(Collected data entries)

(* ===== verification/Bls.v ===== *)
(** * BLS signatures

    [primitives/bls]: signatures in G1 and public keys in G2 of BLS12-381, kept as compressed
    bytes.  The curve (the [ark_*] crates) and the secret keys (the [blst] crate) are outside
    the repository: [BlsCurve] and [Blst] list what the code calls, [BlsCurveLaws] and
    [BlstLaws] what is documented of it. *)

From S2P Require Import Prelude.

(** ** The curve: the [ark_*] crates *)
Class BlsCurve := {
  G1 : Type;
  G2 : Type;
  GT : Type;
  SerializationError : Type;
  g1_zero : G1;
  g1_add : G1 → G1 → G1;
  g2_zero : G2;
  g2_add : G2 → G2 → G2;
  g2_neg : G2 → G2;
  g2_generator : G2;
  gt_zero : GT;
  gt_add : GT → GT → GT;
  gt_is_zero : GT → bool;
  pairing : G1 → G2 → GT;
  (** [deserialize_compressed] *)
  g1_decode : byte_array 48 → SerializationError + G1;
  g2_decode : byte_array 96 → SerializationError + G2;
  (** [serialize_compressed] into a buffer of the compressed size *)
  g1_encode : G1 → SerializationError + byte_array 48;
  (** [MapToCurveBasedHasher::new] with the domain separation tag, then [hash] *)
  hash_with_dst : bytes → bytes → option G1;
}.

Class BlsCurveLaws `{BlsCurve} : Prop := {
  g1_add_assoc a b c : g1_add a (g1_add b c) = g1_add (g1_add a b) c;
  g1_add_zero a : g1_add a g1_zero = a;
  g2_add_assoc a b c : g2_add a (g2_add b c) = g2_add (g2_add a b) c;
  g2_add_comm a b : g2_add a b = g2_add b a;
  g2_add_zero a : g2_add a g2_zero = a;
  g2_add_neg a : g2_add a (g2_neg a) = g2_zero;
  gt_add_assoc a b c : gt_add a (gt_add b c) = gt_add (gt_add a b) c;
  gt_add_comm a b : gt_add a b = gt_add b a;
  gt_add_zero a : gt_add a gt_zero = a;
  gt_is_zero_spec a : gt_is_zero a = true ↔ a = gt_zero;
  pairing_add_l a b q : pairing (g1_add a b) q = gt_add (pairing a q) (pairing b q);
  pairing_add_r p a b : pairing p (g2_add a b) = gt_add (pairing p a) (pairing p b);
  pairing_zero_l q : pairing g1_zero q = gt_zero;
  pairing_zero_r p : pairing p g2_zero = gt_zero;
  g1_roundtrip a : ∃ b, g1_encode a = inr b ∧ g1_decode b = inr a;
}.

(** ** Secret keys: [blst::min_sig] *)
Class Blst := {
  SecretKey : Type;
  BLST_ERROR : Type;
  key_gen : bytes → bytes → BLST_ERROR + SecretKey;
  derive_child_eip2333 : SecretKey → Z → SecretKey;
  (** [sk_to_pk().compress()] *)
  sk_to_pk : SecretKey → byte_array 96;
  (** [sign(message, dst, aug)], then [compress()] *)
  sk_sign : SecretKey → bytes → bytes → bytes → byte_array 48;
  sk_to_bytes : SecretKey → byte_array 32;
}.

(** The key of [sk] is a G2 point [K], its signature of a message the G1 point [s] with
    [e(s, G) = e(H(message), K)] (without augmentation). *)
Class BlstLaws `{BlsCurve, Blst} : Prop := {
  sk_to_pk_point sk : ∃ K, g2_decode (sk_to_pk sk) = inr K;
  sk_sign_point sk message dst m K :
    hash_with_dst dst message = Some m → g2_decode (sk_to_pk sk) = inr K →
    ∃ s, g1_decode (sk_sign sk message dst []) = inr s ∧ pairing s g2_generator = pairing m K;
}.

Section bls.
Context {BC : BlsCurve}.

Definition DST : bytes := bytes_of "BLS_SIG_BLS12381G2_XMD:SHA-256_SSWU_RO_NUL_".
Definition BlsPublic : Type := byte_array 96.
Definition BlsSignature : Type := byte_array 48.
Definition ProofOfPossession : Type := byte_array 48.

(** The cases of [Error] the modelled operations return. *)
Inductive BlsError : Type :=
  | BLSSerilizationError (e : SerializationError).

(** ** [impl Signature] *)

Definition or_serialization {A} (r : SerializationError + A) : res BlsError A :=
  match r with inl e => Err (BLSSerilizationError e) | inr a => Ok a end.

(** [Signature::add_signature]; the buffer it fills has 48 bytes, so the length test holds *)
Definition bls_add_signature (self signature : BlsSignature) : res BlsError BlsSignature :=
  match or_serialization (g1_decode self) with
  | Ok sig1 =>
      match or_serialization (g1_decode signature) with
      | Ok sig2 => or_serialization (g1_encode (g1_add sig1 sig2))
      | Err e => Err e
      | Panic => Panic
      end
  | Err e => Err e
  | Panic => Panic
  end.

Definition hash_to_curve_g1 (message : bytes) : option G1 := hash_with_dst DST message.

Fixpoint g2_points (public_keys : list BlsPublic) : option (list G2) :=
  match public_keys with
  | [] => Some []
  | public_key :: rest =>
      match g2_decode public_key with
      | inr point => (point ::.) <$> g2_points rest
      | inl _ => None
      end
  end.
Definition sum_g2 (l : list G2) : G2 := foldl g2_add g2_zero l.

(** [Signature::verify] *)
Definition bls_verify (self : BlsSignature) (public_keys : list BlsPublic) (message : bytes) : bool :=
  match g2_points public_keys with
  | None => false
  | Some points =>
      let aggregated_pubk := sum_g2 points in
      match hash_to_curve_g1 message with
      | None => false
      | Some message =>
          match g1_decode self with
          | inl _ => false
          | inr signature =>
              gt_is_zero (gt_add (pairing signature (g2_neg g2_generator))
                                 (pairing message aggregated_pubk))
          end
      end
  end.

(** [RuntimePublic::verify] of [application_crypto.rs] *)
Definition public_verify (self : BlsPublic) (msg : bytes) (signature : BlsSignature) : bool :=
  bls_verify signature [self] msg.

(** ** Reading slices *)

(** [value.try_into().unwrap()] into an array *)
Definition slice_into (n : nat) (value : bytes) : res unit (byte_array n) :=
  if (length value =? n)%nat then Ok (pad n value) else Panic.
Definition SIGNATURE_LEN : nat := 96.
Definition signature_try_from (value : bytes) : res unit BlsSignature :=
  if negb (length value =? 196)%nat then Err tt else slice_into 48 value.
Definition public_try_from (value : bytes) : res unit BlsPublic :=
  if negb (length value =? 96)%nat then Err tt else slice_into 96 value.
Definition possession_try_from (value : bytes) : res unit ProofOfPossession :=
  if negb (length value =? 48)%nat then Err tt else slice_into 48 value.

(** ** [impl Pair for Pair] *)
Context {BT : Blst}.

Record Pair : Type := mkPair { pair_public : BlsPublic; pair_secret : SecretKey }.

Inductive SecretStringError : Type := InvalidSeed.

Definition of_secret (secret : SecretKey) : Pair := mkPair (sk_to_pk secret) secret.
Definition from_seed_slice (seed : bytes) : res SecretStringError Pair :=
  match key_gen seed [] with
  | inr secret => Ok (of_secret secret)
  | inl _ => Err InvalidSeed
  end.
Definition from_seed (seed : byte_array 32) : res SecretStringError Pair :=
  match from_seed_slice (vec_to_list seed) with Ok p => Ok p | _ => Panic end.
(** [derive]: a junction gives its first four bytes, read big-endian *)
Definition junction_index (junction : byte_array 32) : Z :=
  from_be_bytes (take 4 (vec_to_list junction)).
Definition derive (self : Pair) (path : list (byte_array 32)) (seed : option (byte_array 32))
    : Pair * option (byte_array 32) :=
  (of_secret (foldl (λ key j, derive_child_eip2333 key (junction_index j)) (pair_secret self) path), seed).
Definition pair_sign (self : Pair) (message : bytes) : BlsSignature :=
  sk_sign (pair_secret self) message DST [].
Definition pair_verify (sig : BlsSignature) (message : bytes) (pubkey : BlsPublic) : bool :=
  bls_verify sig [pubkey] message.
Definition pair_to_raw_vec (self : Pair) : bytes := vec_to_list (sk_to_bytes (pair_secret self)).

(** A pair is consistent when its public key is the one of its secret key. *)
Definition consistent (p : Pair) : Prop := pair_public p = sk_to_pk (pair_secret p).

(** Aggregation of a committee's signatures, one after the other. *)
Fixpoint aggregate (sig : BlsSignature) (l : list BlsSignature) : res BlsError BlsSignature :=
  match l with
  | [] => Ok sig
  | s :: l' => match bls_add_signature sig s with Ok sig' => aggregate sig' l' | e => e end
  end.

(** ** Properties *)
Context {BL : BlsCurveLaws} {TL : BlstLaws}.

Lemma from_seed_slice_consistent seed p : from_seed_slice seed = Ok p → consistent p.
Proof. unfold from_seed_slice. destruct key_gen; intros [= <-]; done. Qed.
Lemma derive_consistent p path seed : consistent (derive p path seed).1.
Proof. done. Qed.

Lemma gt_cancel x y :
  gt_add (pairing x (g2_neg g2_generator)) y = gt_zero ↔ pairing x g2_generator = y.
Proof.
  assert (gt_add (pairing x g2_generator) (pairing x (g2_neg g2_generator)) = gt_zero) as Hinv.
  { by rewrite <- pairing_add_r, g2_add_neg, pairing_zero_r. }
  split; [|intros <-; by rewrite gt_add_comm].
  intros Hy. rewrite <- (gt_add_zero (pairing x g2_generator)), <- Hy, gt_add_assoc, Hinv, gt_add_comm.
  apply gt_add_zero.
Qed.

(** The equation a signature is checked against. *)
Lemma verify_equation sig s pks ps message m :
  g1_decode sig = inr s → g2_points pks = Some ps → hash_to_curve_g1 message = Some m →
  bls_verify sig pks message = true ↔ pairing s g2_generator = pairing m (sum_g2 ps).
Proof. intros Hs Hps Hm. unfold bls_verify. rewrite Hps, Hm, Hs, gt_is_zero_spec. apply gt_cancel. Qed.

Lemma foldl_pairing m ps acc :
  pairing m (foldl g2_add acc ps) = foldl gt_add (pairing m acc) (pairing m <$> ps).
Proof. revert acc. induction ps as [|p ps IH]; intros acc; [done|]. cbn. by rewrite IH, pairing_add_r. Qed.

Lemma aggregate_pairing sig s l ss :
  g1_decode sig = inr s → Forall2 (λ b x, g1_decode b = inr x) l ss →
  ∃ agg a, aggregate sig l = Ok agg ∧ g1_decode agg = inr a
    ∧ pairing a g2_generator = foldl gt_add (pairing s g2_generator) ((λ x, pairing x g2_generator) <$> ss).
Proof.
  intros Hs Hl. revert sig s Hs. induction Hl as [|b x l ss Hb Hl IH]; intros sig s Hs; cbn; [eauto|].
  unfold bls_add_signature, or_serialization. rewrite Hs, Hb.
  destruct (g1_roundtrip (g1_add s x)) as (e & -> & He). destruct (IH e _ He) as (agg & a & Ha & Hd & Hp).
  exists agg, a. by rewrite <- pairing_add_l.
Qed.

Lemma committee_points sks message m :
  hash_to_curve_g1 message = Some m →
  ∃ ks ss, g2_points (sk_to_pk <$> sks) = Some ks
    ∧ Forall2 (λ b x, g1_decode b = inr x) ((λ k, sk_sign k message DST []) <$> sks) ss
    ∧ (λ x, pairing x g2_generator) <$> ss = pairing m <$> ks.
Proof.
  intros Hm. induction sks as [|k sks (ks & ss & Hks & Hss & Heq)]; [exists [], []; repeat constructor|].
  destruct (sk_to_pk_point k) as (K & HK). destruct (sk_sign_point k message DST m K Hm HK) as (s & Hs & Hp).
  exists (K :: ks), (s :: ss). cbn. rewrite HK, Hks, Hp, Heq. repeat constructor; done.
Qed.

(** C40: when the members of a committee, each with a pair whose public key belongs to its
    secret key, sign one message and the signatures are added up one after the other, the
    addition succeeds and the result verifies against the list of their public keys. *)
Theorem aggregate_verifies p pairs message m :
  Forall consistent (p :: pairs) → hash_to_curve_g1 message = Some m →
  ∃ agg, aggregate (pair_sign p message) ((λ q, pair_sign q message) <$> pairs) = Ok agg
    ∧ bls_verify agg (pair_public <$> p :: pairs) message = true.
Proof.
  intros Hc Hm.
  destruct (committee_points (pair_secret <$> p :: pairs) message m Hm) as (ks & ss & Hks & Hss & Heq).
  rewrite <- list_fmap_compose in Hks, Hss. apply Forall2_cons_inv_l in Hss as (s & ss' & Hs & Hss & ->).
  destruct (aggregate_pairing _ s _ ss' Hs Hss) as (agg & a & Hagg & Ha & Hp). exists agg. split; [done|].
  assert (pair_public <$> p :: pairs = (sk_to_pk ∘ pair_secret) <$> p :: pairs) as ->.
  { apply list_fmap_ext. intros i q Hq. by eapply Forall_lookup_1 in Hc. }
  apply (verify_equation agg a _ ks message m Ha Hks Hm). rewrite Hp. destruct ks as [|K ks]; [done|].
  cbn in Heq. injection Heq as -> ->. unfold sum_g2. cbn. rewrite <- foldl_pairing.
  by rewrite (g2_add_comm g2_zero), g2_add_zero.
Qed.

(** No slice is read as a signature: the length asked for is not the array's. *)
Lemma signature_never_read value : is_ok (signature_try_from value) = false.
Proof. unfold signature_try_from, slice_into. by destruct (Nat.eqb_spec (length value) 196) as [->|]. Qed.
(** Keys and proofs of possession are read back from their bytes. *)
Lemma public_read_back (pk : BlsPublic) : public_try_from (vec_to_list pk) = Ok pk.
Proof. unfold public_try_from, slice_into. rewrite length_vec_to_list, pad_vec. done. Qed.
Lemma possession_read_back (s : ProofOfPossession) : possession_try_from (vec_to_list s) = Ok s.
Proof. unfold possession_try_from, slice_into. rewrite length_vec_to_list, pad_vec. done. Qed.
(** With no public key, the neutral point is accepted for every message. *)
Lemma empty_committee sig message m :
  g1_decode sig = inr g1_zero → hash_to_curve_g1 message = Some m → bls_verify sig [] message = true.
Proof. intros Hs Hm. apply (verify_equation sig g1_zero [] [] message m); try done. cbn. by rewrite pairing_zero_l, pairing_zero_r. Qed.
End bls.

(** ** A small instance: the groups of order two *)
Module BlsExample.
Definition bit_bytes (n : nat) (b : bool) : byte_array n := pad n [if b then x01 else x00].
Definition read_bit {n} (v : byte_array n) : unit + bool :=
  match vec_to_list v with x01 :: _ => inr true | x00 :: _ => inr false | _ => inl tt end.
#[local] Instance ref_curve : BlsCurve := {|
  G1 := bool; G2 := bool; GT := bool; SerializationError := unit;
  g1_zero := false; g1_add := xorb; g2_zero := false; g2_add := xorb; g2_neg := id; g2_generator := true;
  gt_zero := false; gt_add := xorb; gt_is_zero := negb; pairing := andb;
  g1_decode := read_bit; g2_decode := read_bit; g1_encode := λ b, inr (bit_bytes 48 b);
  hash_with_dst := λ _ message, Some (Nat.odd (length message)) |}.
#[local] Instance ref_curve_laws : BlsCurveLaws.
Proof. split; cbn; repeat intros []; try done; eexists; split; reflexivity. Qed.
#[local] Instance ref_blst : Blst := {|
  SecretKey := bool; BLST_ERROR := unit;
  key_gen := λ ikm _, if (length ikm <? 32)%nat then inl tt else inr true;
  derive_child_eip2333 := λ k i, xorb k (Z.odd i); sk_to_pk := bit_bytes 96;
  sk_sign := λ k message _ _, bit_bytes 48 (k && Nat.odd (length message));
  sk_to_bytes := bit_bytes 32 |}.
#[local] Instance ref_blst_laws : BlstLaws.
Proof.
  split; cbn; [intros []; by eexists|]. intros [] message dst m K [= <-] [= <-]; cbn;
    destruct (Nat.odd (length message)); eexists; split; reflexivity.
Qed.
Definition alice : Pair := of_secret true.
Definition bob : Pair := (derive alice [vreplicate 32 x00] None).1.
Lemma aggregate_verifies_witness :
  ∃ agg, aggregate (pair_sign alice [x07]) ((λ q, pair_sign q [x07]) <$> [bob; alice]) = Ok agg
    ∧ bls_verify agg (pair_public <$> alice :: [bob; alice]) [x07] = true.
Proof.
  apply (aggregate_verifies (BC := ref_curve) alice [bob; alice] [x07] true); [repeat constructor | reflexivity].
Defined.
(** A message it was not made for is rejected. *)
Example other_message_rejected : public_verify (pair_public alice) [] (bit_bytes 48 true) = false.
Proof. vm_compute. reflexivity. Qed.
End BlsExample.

PROBLEM STATEMENT:
Beginning at the line above that contains "Proof. intros Hs Hps", return each line exactly through the line that contains "g1_decode sig = inr s → Forall2", and no others.

TASK OUTPUT:
Proof. intros Hs Hps Hm. unfold bls_verify. rewrite Hps, Hm, Hs, gt_is_zero_spec. apply gt_cancel. Qed.

Lemma foldl_pairing m ps acc :
  pairing m (foldl g2_add acc ps) = foldl gt_add (pairing m acc) (pairing m <$> ps).
Proof. revert acc. induction ps as [|p ps IH]; intros acc; [done|]. cbn. by rewrite IH, pairing_add_r. Qed.

Lemma aggregate_pairing sig s l ss :
  g1_decode sig = inr s → Forall2 (λ b x, g1_decode b = inr x) l ss →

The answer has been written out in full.